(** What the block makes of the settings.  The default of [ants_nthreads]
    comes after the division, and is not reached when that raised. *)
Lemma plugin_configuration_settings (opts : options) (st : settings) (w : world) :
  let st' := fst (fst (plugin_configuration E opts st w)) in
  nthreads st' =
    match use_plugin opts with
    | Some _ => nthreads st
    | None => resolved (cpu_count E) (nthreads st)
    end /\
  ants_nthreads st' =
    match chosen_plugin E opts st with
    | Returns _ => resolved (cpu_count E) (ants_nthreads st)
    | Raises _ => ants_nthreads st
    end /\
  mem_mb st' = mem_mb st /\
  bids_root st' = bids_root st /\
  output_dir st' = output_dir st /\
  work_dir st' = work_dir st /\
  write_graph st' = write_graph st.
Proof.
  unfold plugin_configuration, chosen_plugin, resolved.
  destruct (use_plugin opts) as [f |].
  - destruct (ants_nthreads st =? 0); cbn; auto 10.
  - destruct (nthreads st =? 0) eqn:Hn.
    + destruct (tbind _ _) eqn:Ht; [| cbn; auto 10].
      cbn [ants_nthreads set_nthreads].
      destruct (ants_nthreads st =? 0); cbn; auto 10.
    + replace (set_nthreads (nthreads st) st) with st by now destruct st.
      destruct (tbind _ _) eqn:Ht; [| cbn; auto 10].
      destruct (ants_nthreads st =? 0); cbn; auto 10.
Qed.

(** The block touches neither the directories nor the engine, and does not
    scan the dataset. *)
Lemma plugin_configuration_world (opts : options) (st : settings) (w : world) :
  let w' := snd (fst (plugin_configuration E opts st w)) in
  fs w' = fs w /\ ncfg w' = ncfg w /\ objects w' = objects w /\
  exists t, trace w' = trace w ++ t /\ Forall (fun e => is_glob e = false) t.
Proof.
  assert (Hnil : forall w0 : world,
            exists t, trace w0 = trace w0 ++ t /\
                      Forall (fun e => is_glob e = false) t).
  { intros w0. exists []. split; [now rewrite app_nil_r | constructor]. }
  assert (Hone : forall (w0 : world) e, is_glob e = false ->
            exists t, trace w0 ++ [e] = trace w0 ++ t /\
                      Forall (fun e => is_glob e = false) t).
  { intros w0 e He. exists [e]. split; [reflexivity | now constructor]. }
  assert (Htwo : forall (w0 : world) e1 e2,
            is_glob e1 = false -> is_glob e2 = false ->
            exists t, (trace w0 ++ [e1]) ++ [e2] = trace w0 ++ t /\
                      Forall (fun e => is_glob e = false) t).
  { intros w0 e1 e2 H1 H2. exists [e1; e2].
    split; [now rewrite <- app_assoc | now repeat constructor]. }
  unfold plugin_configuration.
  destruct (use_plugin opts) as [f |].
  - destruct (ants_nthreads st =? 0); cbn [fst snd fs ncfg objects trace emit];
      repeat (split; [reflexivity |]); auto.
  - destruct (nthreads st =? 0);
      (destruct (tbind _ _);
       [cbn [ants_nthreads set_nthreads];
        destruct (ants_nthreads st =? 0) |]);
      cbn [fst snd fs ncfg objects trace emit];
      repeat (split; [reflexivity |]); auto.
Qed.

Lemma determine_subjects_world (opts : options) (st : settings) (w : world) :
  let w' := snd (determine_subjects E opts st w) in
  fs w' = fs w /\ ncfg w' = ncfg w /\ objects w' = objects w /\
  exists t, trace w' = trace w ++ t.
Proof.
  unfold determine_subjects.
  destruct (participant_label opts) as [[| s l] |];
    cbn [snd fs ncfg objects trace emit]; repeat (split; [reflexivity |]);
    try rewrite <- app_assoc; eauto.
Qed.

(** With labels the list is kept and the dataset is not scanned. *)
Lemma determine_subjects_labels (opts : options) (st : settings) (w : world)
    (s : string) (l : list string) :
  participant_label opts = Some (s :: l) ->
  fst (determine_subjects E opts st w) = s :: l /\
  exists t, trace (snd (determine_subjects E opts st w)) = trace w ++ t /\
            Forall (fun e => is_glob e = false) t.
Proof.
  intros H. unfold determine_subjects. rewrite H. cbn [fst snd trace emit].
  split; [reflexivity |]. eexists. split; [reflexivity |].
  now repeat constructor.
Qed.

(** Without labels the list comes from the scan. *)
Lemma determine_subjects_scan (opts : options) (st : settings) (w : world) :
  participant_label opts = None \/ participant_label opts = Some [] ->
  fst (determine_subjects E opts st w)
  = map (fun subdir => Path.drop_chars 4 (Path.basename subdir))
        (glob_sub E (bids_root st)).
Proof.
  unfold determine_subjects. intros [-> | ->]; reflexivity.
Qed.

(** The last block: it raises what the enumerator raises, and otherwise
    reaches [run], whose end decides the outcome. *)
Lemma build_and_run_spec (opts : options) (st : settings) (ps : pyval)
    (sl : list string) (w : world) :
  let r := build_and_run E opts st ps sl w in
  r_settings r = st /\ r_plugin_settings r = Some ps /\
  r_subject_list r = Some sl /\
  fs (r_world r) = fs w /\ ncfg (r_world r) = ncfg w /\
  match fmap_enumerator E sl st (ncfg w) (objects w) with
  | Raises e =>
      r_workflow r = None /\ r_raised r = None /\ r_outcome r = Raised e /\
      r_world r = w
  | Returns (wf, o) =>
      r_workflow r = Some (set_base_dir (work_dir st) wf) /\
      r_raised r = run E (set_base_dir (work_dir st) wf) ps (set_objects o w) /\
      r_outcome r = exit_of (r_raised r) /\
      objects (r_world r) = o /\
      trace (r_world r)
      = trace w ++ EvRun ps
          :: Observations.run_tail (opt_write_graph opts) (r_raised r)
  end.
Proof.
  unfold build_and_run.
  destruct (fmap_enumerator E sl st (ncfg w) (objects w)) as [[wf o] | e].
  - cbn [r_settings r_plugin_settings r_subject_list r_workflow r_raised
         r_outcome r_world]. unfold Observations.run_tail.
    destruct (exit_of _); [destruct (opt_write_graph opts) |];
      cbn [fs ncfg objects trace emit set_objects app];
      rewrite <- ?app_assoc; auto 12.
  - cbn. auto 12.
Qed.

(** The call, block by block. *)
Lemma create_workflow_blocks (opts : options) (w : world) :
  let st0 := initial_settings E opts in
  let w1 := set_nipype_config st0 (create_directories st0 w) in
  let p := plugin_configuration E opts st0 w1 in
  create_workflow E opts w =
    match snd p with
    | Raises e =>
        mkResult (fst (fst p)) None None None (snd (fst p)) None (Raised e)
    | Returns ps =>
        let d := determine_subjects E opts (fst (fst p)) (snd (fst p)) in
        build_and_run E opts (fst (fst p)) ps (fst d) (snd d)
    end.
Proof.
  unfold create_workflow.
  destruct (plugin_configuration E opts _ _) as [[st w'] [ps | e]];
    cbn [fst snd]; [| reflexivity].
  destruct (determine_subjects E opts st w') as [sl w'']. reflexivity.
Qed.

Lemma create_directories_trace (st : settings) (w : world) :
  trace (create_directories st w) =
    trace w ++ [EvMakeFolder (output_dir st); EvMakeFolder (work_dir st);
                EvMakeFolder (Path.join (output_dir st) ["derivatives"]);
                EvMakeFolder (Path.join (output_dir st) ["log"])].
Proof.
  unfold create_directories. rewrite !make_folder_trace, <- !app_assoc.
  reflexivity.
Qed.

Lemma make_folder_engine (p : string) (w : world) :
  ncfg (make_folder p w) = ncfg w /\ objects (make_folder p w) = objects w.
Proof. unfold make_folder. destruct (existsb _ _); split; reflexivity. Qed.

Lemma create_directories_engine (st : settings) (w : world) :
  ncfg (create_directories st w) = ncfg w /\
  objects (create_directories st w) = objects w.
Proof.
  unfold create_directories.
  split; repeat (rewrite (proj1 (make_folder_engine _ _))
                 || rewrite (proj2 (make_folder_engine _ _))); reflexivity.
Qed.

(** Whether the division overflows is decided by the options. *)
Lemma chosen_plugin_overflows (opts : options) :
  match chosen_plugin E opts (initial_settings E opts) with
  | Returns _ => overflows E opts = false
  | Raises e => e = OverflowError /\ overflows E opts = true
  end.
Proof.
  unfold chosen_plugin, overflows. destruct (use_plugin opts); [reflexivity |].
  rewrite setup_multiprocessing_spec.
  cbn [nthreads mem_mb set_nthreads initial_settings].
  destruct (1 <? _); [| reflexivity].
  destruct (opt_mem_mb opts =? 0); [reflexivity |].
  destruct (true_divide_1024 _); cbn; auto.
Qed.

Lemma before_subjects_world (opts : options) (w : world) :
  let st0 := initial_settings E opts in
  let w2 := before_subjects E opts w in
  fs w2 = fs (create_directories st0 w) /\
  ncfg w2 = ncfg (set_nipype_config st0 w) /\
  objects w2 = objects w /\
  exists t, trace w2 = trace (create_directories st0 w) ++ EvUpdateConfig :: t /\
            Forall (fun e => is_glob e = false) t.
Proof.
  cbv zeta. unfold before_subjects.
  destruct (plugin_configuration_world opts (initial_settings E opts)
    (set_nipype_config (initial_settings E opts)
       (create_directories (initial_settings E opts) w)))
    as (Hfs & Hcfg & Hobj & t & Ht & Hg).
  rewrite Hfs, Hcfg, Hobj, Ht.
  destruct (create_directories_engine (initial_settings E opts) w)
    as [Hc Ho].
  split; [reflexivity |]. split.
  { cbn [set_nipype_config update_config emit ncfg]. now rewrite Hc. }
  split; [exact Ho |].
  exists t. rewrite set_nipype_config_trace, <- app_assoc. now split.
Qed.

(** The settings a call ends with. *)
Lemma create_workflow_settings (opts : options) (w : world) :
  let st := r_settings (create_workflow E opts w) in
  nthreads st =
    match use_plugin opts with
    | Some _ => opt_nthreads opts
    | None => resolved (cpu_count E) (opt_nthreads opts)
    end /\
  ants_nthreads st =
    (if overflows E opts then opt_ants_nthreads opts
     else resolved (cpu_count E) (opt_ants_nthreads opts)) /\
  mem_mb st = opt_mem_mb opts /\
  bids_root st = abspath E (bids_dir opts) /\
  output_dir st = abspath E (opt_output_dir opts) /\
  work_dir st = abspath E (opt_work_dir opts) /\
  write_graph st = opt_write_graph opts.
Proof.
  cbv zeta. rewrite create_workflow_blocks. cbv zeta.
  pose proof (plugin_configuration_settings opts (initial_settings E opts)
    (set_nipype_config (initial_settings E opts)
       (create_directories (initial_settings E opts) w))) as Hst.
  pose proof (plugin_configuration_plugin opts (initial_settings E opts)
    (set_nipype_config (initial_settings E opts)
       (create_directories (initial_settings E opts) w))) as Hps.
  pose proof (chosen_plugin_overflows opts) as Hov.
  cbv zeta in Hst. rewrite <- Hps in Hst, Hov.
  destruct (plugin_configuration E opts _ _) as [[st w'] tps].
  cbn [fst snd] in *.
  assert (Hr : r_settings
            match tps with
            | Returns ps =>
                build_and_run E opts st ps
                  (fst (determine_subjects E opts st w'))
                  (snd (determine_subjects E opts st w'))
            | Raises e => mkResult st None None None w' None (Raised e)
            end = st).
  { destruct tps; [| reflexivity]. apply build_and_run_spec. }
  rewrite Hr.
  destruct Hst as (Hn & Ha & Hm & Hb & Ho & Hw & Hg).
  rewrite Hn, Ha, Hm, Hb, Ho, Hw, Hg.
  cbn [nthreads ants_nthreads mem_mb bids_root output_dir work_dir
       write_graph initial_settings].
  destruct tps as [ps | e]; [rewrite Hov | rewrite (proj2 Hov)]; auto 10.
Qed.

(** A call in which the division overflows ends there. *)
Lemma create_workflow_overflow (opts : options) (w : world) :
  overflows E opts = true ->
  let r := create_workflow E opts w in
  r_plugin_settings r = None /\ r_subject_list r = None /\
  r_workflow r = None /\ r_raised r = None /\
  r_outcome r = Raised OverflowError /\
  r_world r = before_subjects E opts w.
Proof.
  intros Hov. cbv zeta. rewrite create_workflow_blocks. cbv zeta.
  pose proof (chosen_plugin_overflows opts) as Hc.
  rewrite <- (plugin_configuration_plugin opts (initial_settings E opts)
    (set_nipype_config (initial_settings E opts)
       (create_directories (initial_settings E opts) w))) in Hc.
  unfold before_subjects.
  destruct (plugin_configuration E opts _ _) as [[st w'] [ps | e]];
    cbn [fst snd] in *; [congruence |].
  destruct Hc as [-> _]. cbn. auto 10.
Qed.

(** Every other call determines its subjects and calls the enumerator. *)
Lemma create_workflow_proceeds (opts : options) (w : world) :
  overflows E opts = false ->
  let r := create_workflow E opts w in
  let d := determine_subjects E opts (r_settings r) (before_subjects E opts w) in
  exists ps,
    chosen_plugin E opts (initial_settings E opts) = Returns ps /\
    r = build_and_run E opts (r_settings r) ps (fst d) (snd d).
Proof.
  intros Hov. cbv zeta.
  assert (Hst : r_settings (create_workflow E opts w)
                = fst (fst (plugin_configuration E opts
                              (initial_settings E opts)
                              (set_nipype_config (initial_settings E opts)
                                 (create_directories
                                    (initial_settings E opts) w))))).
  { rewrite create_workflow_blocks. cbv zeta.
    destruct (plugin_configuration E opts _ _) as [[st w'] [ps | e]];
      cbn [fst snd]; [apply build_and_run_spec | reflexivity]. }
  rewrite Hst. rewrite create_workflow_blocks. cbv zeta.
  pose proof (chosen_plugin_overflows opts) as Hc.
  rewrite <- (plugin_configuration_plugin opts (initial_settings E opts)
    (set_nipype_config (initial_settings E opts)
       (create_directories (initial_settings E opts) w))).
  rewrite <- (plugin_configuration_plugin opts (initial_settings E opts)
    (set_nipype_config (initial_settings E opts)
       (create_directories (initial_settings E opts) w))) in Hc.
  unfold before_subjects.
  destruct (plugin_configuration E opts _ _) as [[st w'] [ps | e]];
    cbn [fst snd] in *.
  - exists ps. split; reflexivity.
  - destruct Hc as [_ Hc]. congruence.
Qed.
§ §
## To do
Repeat precisely the lines of the data starting at the one containing "let d := determine_subjects E opts (r_settings", last line included.

## Solved exercise
  let d := determine_subjects E opts (r_settings r) (before_subjects E opts w) in
  exists ps,
    chosen_plugin E opts (initial_settings E opts) = Returns ps /\
    r = build_and_run E opts (r_settings r) ps (fst d) (snd d).
Proof.
  intros Hov. cbv zeta.
  assert (Hst : r_settings (create_workflow E opts w)
                = fst (fst (plugin_configuration E opts
                              (initial_settings E opts)
                              (set_nipype_config (initial_settings E opts)
                                 (create_directories
                                    (initial_settings E opts) w))))).
  { rewrite create_workflow_blocks. cbv zeta.
    destruct (plugin_configuration E opts _ _) as [[st w'] [ps | e]];
      cbn [fst snd]; [apply build_and_run_spec | reflexivity]. }
  rewrite Hst. rewrite create_workflow_blocks. cbv zeta.
  pose proof (chosen_plugin_overflows opts) as Hc.
  rewrite <- (plugin_configuration_plugin opts (initial_settings E opts)
    (set_nipype_config (initial_settings E opts)
       (create_directories (initial_settings E opts) w))).
  rewrite <- (plugin_configuration_plugin opts (initial_settings E opts)
    (set_nipype_config (initial_settings E opts)
       (create_directories (initial_settings E opts) w))) in Hc.
  unfold before_subjects.
  destruct (plugin_configuration E opts _ _) as [[st w'] [ps | e]];
    cbn [fst snd] in *.
  - exists ps. split; reflexivity.
  - destruct Hc as [_ Hc]. congruence.
Qed.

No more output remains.